Tobacco or heroin, it all came down to the same thing: flamenco
offered its stars a lot of ways to go. Meatballs seemed to be
choosing the fork. He was the Pavarotti of the flamenco world in
both girth and talent.

I already knew Guitos’s work since it was a
point of honor to idolize singers among those of us who considered
ourselves hardcore
flamencos
. If you wanted to enter the
sacred state of insider status, to be
enterao
,
el
cante
was essential. We had learned from Doña Carlota that
flamenco singing is not pretty, it’s not melodic, it’s not anything
that Americans like to listen to, but it is the heart of
flamenco puro
. Dancing, guitar, percussion, it all starts
with
cante
. In the real thing, dancers dance to inspire the
singer, players play to accompany the singer.

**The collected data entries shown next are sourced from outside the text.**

(* ===== verification/BufferOps.v ===== *)
(** * Buffers: allocation, comparison, copying

    Models the functions of [src/ext/node/polyfills/internal/buffer.mjs] that work on
    bytes: allocation, comparison, concatenation, copying, swapping.

    A buffer is a view of some memory, and memories are shared: [store] holds the
    memories, and [copy] runs on two views that may overlap.  Operations that see
    one buffer only, or copy what they see first, take lists of bytes. *)

From Stdlib Require Import ZArith Lia QArith Qround.
From stdpp Require Import base list numbers strings gmap.
From S2P Require Import Prelude JsNumber BufferBinding BufferInts.

#[local] Open Scope Z_scope.
#[local] Open Scope buf_scope.

(** ** Numbers *)

Definition kMaxLength : Z := 2147483647.
Definition MAX_UINT32 : Z := 2 ^ 32.
Definition MAX_SAFE : Z := 2 ^ 53 - 1.

Definition toInteger (n : num) (defaultVal : Z) : Z :=
  if num_le (num_of_Z (- MAX_SAFE)) n && num_le n (num_of_Z MAX_SAFE)
  then match n with Fin q => Qfloor q | _ => defaultVal end
  else defaultVal.

Definition validateOffset (value : arg) (name : string) (min max : Z) : res Z :=
  match value with
  | Number x =>
      match BufferInts.index x with
      | Some i => if (i <? min) || (max <? i) then inl (OutOfRange name (RBetween min max)) else inr i
      | None => inl (OutOfRange name RInteger)
      end
  | _ => inl (InvalidArgType name)
  end.

(** [n | 0] *)
Definition bit_or_0 (x : num) : Z := to_int32 (num_trunc x).

(** ** Allocation *)

Definition assertSize (size : arg) : res num :=
  let! x := validateNumber size "size" in
  if num_le (num_of_Z 0) x && num_le x (num_of_Z kMaxLength) then inr x else inl (InvalidArgValue "size").

(** [new Uint8Array(length)] takes the integer part and refuses a negative one. *)
Definition createBuffer (length : num) : res (list Z) :=
  if num_lt (num_of_Z kMaxLength) length then inl (BufRangeError "size")
  else if num_trunc length <? 0 then inl (BufRangeError "Invalid typed array length")
  else inr (zeros (num_trunc length)).

Definition checked (length : num) : res Z :=
  if num_le (num_of_Z kMaxLength) length then inl (BufRangeError "Attempt to allocate Buffer larger than maximum size") else inr (bit_or_0 length).

Definition allocUnsafe (size : arg) : res (list Z) :=
  let! x := assertSize size in
  if num_lt x (num_of_Z 0) then createBuffer (num_of_Z 0)
  else let! n := checked x in createBuffer (num_of_Z (to_int32 n)).

(** The elements of an array after [& 255]. *)
Definition fromArrayLike (array : list num) : res (list Z) :=
  let! n := checked (num_of_Z (Z.of_nat (length array))) in
  let! buf := createBuffer (num_of_Z (to_int32 n)) in
  inr (for_up 0 (to_int32 n)
    (fun i buf => Continue (set_at i (Z.land (to_int32 (num_trunc (default NaN (array !! Z.to_nat i)))) 255) buf)) buf).

(** ** Comparison *)

(** The loop, and the comparison of the first difference or of the lengths. *)
Definition compare_loop (a b : list Z) (x y : Z) : Z * Z :=
  for_up 0 (Z.min x y)
    (fun i '(x, y) =>
       let p := a !!! Z.to_nat i in let q := b !!! Z.to_nat i in
       if negb (p =? q) then Break (p, q) else Continue (x, y))
    (x, y).

Definition order3 (x y : Z) : Z := if x <? y then -1 else if y <? x then 1 else 0.

(** [Buffer.from] of a [Uint8Array] copies it. *)
Definition from_bytes (l : list Z) : res (list Z) := fromArrayLike (num_of_Z <$> l).

(** Both arguments are copied, so [a === b] never holds; a [Buffer] is a [Uint8Array] too. *)
Definition static_compare (a b : list Z) : res Z :=
  let! a := from_bytes a in
  let! b := from_bytes b in
  let '(x, y) := compare_loop a b (slen a) (slen b) in
  inr (order3 x y).

(** [same] is [this === b]. *)
Definition equals (same : bool) (this b : list Z) : res bool :=
  if same then inr true else let! c := static_compare this b in inr (c =? 0).

(** A target bound of [compare]: undefined, or checked. *)
Definition target_bound (value : arg) (name : string) (max default_ : Z) : res Z :=
  match value with Undefined => inr default_ | _ => validateOffset value name 0 max end.

(** A bound on this buffer: when there is one, [checked_], the target bound, is checked (again). *)
Definition this_bound (value : option num) (checked_ : Z) (name : string) (max default_ : Z) : res num :=
  match value with
  | None => inr (num_of_Z default_)
  | Some x => let! _ := validateOffset (Number (num_of_Z checked_)) name 0 max in inr x
  end.

(** [subarray] with indices that are not negative. *)
Definition subarray (l : list Z) (start end_ : Z) : list Z := slice l (Z.min start (slen l)) (Z.max start (Z.min end_ (slen l))).

(** The target is a copy, so [this === target] never holds.  The last two bounds
    are numbers or undefined. *)
Definition compare (this target : list Z) (start end_ : arg) (thisStart thisEnd : option num) : res Z :=
  let! target := from_bytes target in
  let! start := target_bound start "targetStart" kMaxLength 0 in
  let! end_ := target_bound end_ "targetEnd" (slen target) (slen target) in
  let! thisStart := this_bound thisStart start "sourceStart" kMaxLength 0 in
  let! thisEnd := this_bound thisEnd end_ "sourceEnd" (slen this) (slen this) in
  if (start <? 0) || (slen target <? end_) || num_lt thisStart zero || num_lt (num_of_Z (slen this)) thisEnd
  then inl (OutOfRange "out of range index" RIndex)
  else if num_le thisEnd thisStart && (end_ <=? start) then inr 0
  else if num_le thisEnd thisStart then inr (-1)
  else if end_ <=? start then inr 1
  else
    let thisStart := BufferInts.to_uint32 thisStart in
    let thisEnd := BufferInts.to_uint32 thisEnd in
    let '(x, y) := compare_loop (subarray this thisStart thisEnd) (subarray target start end_) (thisEnd - thisStart) (end_ - start) in
    inr (order3 x y).

(** ** Views *)

Record view_ := mkView { v_buf : Z; v_off : Z; v_len : Z }.

Abbreviation store := (gmap Z (list Z)).

Definition memory (st : store) (v : view_) : list Z := default [] (st !! v_buf v).
Definition bytes (st : store) (v : view_) : list Z := take (Z.to_nat (v_len v)) (drop (Z.to_nat (v_off v)) (memory st v)).

(** [bs] written into the memory at [i]. *)
Definition overwrite (i : Z) (bs : list Z) (m : list Z) : list Z := take (Z.to_nat i) m ++ bs ++ drop (Z.to_nat i + length bs) m.

(** [target.set(bs, i)]; the bytes are copied before anything is written. *)
Definition set_bytes (st : store) (v : view_) (i : Z) (bs : list Z) : store := alter (overwrite (v_off v + i) bs) (v_buf v) st.

(** [copyWithin] of a typed array with indices that are not negative. *)
Definition copyWithin (st : store) (v : view_) (target start end_ : Z) : store :=
  let to := Z.min target (v_len v) in
  let from := Z.min start (v_len v) in
  let final := Z.min end_ (v_len v) in
  let count := Z.min (final - from) (v_len v - to) in
  if 0 <? count then set_bytes st v to (slice (bytes st v) from (from + count)) else st.

Definition copyActual (st : store) (source target : view_) (targetStart sourceStart sourceEnd : Z) : store * Z :=
  let sourceEnd := if v_len target - targetStart <? sourceEnd - sourceStart then sourceStart + v_len target - targetStart else sourceEnd in
  let nb := sourceEnd - sourceStart in
  let sourceLen := v_len source - sourceStart in
  let nb := if sourceLen <? nb then sourceLen else nb in
  let bs := if negb (sourceStart =? 0) || (sourceEnd <? v_len source) then slice (bytes st source) sourceStart (sourceStart + nb) else bytes st source in
  (set_bytes st target targetStart bs, nb).

(** What [copy] does after its checks. *)
Definition copy_body (same : bool) (st : store) (this target : view_) (targetStart sourceStart sourceEnd : Z) : store * Z :=
  if v_len target <=? targetStart then (st, 0)
  else
    let sourceEnd := if (0 <? sourceEnd) && (sourceEnd <? sourceStart) then sourceStart else sourceEnd in
    if sourceEnd =? sourceStart then (st, 0)
    else if (v_len target =? 0) || (v_len this =? 0) then (st, 0)
    else
      let sourceEnd := if v_len this <? sourceEnd then v_len this else sourceEnd in
      let sourceEnd := if v_len target - targetStart <? sourceEnd - sourceStart then v_len target - targetStart + sourceStart else sourceEnd in
      let len := sourceEnd - sourceStart in
      let st :=
        if same then copyWithin st this targetStart sourceStart sourceEnd
        else set_bytes st target targetStart (subarray (bytes st this) sourceStart sourceEnd) in
      (st, len).

(** The bounds of [copy]: a number or undefined. *)
Definition copy_targetStart (targetStart : option num) : res Z :=
  match targetStart with
  | None => inr 0
  | Some x => let i := toInteger x 0 in if i <? 0 then inl (OutOfRange "targetStart" (RAtLeast 0)) else inr i
  end.

Definition copy_sourceStart (length : Z) (sourceStart : option num) : res Z :=
  match sourceStart with
  | None => inr 0
  | Some x =>
      let i := toInteger x 0 in
      if (i <? 0) || (length <? i) then inl (OutOfRange "sourceStart" (RBetween 0 length))
      else if MAX_UINT32 <=? i then inl (OutOfRange "sourceStart" (RBelow MAX_UINT32)) else inr i
  end.

Definition copy_sourceEnd (length : Z) (sourceEnd : option num) : res Z :=
  match sourceEnd with
  | None => inr length
  | Some x =>
      let i := toInteger x 0 in
      if i <? 0 then inl (OutOfRange "sourceEnd" (RAtLeast 0))
      else if MAX_UINT32 <=? i then inl (OutOfRange "sourceEnd" (RBelow MAX_UINT32)) else inr i
  end.

(** [same] is [this === target]. *)
Definition copy (same : bool) (st : store) (this target : view_) (targetStart sourceStart sourceEnd : option num) : res (store * Z) :=
  let! targetStart := copy_targetStart targetStart in
  let! sourceStart := copy_sourceStart (v_len this) sourceStart in
  let! sourceEnd := copy_sourceEnd (v_len this) sourceEnd in
  inr (copy_body same st this target targetStart sourceStart sourceEnd).

(** ** Swapping *)

Definition swap (b : list Z) (n m : Z) : list Z :=
  let i := b !!! Z.to_nat n in
  let b := <[Z.to_nat n := b !!! Z.to_nat m]> b in
  <[Z.to_nat m := i]> b.

(** [for (let i = 0; i < len; i += k)] runs [len / k] times when [k] divides [len]. *)
Definition swap16 (b : list Z) : res (list Z) :=
  if negb (slen b mod 2 =? 0) then inl (BufRangeError "Buffer size must be a multiple of 16-bits")
  else inr (for_up 0 (slen b / 2) (fun k b => let i := k * 2 in Continue (swap b i (i + 1))) b).

Definition swap32 (b : list Z) : res (list Z) :=
  if negb (slen b mod 4 =? 0) then inl (BufRangeError "Buffer size must be a multiple of 32-bits")
  else inr (for_up 0 (slen b / 4) (fun k b => let i := k * 4 in Continue (swap (swap b i (i + 3)) (i + 1) (i + 2))) b).

Definition swap64 (b : list Z) : res (list Z) :=
  if negb (slen b mod 8 =? 0) then inl (BufRangeError "Buffer size must be a multiple of 64-bits")
  else inr (for_up 0 (slen b / 8)
    (fun k b => let i := k * 8 in Continue (swap (swap (swap (swap b i (i + 7)) (i + 1) (i + 6)) (i + 2) (i + 5)) (i + 3) (i + 4))) b).

(** ** Concatenation *)

(** An element of the list: bytes, or something else with a length. *)
Inductive concat_item := CBytes (l : list Z) | COther (len : Z).

Definition item_length (x : concat_item) : Z := match x with CBytes l => slen l | COther n => n end.

(** The loop that copies; the target is a new buffer. *)
Fixpoint concat_loop (l : list concat_item) (buffer : list Z) (pos : Z) : res (list Z * Z) :=
  match l with
  | [] => inr (buffer, pos)
  | COther _ :: _ => inl (InvalidArgType "list")
  | CBytes b :: l =>
      let st : store := {[0 := b; 1 := buffer]} in
      let '(st, nb) := copyActual st (mkView 0 0 (slen b)) (mkView 1 0 (slen buffer)) pos 0 (slen b) in
      concat_loop l (default [] (st !! 1)) (pos + nb)
  end.

(** [fill(0, start, end)] *)
Definition zero_fill (start end_ : Z) (b : list Z) : list Z := for_up start end_ (fun i b => Continue (set_at i 0 b)) b.

Definition concat (l : list concat_item) (length : arg) : res (list Z) :=
  match l with
  | [] => inr []
  | _ =>
      let! length := match length with
                     | Undefined => inr (foldl (fun n x => n + item_length x) 0 l)
                     | _ => validateOffset length "length" 0 MAX_SAFE
                     end in
      let! buffer := allocUnsafe (Number (num_of_Z length)) in
      let! (buffer, pos) := concat_loop l buffer 0 in
      inr (if pos <? length then zero_fill pos length buffer else buffer)
  end.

I skimmed the article about Guitos
hurriedly. It was near quitting time and I was anxious to clock
out. I had a rare date to meet Didi and her latest conquest,
Belinda Díaz-Reyes, for dinner. Didi no longer cared in the
slightest what a person’s sex was—her basis for selecting romantic
partners was far more elemental: what they could do for “Ofelia.”
Didi had taken to speaking of herself in the third person as if
Ofelia were a worthy charity she and everyone in her world were
selflessly devoting themselves to. It seemed to work. Belinda was
Chile’s most famous poet, teaching for a semester at UNM. Poor
Belinda had seen Didi perform and fallen madly in love. She was
currently devoting herself to getting Didi published by the best
press in Latin America. “It’ll open up a whole new market for
Ofelia,” Didi had explained to me.

I was barely paying attention to the lengthy
article, in which Guitos attributed his success to a Hindu swami he
followed then swore he would never get hooked on the heroin that
had destroyed the lives of so many of “his people,” when my heart
stopped. Before the letters even had a chance to settle into TOMÁS
MONTENEGRO, my pulse was accelerating wildly. I snatched up the
magazine and read.

When the singer was asked who his favorite guitarist
is, Guitos answered in the voice roughened by life and lost love
that his fans love so dearly. “I have been fortunate to be allowed
to perform with the greatest talents the art has to offer. But at
this moment, the guitarist I most admire is a young man from New
Mexico, Tomás Montenegro. Though raised in New Mexico, Montenegro
is Gypsy on all four sides. He has the blood of the pharaohs in his
veins and you can hear it in every note he plays. I will never
perform with another
tocaor
.”

This was a gift from heaven. All I had to do
was make use of it while my courage still held. I stuffed the
magazine into my waistband, sneaked it out of the library, and
rushed over to the Flamenco Academy. Alma was just coming out of
class. Sweat plastered her dark ringlets into curlicues around her
flushed face. I stuck the magazine, open to the article about
Guitos, into her hands. “We should get this singer for the
festival.” It was perfect. I had asked for Tomás without ever
saying his name.

Months of transatlantic phone calls followed
as Alma worked her way through the rings of agents and assistants
surrounding the star, most of whom were, in the grand Gypsy
tradition, members of the great singer’s extended family. Also in
the grand Gypsy tradition, messages were never delivered, calls
never returned. Alma threatened several times to give up, that this
prima donna was simply more work than he could possibly be worth.
But I would always beg her to make just one more attempt.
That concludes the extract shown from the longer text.